§ **The problem**
Give every line from the entries that contains "records".

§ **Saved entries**
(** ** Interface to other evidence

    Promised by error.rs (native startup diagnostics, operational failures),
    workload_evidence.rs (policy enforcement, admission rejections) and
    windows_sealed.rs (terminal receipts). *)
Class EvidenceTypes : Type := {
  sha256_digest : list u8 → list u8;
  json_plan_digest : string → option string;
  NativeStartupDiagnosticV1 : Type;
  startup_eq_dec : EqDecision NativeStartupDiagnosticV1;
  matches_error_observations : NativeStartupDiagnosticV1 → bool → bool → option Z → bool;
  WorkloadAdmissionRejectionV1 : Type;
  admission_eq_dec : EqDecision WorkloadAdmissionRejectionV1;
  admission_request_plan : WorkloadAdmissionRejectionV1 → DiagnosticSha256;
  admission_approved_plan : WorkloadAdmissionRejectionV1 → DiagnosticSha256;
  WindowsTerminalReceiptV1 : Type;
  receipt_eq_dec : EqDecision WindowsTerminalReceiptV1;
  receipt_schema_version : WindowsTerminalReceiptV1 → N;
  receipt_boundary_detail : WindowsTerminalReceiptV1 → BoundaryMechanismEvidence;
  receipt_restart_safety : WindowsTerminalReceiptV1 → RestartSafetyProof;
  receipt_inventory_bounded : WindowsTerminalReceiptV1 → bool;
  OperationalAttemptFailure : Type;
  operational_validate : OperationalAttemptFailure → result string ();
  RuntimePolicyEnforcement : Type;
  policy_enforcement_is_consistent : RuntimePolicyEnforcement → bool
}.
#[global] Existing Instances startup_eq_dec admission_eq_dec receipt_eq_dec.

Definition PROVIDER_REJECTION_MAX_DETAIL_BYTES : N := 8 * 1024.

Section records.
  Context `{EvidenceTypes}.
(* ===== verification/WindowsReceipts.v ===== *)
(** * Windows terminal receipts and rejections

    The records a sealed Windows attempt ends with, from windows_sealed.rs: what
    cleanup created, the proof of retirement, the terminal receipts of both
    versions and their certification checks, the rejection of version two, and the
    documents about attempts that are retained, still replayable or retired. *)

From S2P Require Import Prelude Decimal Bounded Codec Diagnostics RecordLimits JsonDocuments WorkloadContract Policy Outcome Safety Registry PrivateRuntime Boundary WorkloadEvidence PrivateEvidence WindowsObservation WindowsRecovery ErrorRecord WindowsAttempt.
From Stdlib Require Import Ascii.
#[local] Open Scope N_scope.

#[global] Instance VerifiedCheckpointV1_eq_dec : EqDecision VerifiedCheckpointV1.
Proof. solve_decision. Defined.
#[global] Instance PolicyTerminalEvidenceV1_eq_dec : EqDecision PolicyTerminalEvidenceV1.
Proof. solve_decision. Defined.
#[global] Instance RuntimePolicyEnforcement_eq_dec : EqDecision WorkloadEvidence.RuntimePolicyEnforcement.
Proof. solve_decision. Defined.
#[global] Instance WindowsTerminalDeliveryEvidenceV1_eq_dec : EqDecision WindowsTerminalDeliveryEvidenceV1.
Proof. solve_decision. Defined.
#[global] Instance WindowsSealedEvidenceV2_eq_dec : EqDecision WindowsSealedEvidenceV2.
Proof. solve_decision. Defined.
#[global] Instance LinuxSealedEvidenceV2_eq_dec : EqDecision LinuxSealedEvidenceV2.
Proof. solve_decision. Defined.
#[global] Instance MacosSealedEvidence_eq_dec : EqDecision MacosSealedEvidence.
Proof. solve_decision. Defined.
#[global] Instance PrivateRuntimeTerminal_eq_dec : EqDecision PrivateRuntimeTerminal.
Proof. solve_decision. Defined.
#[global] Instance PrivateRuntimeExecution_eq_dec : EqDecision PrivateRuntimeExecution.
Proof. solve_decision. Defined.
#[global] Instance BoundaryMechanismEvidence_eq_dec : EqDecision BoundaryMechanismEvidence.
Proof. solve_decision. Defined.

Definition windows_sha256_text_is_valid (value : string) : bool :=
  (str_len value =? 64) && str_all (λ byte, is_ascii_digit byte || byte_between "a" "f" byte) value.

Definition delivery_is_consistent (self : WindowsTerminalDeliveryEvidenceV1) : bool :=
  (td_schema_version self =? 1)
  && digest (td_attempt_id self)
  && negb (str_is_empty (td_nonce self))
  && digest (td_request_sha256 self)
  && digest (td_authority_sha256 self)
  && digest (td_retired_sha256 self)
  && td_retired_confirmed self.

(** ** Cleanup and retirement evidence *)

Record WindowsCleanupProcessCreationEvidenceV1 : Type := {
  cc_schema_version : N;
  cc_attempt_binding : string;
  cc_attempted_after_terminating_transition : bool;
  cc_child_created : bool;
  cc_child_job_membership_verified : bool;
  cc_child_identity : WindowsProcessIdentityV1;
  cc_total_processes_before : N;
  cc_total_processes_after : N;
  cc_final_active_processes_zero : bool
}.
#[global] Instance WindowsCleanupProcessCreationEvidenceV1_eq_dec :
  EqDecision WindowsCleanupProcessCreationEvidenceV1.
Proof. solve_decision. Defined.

§ **Solution for this problem**
Section records.
    The records a sealed Windows attempt ends with, from windows_sealed.rs: what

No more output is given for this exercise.